__Instructions to follow__:
Read the entries below and pull out each line with the string "does".

__Given information__:
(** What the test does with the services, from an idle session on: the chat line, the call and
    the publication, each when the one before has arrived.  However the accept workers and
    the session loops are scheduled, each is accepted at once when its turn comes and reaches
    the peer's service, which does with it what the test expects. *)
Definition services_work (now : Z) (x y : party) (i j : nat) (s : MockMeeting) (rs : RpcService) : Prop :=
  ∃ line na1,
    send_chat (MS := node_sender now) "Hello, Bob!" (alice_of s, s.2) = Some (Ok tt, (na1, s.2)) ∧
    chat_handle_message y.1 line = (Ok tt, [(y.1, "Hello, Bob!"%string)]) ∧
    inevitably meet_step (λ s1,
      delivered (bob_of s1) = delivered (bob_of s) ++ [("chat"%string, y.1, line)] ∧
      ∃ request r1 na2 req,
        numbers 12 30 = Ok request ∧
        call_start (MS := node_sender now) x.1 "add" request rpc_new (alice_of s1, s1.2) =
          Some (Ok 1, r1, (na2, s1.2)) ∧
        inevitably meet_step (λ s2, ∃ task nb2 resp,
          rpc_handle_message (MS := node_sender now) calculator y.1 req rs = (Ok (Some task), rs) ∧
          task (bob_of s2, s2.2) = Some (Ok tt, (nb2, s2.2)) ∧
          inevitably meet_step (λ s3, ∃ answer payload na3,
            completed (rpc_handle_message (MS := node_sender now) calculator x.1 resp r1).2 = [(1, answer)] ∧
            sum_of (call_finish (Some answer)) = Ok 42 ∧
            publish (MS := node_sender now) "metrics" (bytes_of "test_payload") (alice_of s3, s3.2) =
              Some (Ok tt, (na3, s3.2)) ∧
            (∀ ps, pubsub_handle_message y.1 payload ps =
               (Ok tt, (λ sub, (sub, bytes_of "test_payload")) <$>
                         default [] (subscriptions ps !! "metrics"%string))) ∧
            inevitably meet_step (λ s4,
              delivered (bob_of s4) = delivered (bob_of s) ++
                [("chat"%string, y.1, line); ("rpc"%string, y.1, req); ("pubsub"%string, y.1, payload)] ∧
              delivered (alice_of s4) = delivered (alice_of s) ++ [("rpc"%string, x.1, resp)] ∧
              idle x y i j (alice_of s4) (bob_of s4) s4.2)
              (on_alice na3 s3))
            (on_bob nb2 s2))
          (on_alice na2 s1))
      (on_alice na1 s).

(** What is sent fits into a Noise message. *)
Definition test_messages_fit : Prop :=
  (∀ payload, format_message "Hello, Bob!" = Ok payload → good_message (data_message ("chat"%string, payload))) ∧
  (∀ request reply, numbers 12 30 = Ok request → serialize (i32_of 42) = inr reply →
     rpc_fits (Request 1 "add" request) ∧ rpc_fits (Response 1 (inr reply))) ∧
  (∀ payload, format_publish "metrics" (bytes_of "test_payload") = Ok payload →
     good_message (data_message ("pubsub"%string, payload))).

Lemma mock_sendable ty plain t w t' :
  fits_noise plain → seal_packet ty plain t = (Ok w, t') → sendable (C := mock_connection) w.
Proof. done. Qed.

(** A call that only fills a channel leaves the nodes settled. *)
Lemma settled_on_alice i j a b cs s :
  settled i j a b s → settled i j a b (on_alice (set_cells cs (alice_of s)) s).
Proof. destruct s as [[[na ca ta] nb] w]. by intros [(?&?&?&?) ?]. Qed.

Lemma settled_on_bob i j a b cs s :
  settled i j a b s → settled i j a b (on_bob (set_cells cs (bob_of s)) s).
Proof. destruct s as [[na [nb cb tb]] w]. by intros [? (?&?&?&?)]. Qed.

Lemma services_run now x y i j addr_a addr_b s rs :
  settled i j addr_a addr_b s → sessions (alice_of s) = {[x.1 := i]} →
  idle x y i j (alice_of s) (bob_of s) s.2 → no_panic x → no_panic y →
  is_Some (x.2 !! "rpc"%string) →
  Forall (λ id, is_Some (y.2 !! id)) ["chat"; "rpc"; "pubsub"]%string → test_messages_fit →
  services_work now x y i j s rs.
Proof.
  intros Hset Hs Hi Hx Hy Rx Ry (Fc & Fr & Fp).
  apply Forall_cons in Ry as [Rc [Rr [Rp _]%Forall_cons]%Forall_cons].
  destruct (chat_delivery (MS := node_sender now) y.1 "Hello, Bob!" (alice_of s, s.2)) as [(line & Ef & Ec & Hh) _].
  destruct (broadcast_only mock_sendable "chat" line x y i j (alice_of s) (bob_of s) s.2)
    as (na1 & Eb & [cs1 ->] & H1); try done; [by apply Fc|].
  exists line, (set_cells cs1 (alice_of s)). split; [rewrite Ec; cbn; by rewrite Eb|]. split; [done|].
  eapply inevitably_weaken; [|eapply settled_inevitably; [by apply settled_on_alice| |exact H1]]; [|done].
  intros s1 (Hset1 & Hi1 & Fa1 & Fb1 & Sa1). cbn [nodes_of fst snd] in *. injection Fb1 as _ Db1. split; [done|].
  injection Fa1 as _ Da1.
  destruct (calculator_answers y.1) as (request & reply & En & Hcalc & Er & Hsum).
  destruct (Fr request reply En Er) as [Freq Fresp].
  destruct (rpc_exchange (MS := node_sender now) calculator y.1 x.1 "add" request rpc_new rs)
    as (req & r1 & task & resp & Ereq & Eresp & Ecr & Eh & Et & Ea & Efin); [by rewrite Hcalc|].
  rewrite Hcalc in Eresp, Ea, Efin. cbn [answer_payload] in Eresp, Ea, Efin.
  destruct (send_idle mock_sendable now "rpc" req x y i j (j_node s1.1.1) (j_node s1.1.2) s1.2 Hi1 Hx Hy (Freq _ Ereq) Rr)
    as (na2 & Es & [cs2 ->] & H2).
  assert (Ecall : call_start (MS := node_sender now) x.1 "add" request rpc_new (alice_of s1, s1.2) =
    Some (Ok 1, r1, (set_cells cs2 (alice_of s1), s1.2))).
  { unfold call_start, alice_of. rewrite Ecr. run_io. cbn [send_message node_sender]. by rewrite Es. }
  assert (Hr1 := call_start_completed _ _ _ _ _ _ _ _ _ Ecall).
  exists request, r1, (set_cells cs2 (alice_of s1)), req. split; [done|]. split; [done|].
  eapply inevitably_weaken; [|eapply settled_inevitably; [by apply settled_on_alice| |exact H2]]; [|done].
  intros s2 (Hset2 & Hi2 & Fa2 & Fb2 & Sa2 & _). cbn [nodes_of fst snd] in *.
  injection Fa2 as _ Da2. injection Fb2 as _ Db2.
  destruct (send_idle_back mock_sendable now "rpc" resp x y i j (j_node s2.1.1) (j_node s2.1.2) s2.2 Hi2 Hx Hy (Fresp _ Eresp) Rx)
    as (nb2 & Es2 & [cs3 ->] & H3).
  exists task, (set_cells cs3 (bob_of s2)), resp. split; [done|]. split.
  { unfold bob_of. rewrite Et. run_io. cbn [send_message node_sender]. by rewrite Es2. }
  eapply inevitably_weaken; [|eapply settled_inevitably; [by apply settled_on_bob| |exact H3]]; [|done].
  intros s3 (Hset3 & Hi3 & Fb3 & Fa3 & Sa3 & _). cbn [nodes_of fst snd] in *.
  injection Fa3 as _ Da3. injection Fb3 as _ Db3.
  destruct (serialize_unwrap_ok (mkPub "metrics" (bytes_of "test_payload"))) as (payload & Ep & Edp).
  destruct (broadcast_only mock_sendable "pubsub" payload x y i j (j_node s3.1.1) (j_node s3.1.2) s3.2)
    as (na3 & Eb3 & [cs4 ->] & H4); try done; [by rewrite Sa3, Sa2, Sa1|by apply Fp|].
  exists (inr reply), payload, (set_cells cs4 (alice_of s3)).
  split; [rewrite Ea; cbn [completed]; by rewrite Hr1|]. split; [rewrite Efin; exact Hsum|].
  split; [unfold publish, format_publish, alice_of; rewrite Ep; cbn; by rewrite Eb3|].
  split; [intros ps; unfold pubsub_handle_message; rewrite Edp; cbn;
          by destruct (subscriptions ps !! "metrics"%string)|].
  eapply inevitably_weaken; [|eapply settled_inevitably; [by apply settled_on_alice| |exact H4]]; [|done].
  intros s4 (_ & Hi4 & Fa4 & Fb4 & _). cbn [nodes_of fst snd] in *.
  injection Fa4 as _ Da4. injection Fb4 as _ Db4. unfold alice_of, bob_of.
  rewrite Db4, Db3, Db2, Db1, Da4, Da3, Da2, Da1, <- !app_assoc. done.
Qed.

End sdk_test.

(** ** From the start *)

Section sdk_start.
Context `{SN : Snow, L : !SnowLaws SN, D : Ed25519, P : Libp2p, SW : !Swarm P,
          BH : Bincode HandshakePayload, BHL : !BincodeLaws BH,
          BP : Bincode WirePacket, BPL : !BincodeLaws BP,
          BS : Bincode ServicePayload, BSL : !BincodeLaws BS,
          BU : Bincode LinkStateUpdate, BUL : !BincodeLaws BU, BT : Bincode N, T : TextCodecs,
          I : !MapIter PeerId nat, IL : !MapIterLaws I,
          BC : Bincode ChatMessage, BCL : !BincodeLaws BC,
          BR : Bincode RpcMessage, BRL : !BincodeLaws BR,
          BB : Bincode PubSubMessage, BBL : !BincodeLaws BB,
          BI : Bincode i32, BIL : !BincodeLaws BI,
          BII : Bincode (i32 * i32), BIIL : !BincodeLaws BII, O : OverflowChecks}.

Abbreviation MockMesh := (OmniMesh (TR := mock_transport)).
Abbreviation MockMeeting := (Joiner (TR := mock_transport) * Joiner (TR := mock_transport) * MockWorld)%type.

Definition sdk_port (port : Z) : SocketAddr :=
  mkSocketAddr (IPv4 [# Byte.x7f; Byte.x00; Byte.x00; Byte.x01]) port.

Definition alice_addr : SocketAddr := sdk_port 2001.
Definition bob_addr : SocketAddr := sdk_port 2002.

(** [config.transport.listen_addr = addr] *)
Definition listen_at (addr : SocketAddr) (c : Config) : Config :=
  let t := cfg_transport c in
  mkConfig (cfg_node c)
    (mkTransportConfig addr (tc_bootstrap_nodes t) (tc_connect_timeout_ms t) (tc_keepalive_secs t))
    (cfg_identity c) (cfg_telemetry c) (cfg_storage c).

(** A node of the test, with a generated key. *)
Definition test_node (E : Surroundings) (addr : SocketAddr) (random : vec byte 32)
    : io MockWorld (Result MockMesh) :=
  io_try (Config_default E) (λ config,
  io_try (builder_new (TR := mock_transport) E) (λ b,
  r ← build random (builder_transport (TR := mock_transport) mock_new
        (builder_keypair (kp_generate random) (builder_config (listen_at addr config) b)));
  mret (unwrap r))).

__Response area__:
(** What the test does with the services, from an idle session on: the chat line, the call and
    the peer's service, which does with it what the test expects. *)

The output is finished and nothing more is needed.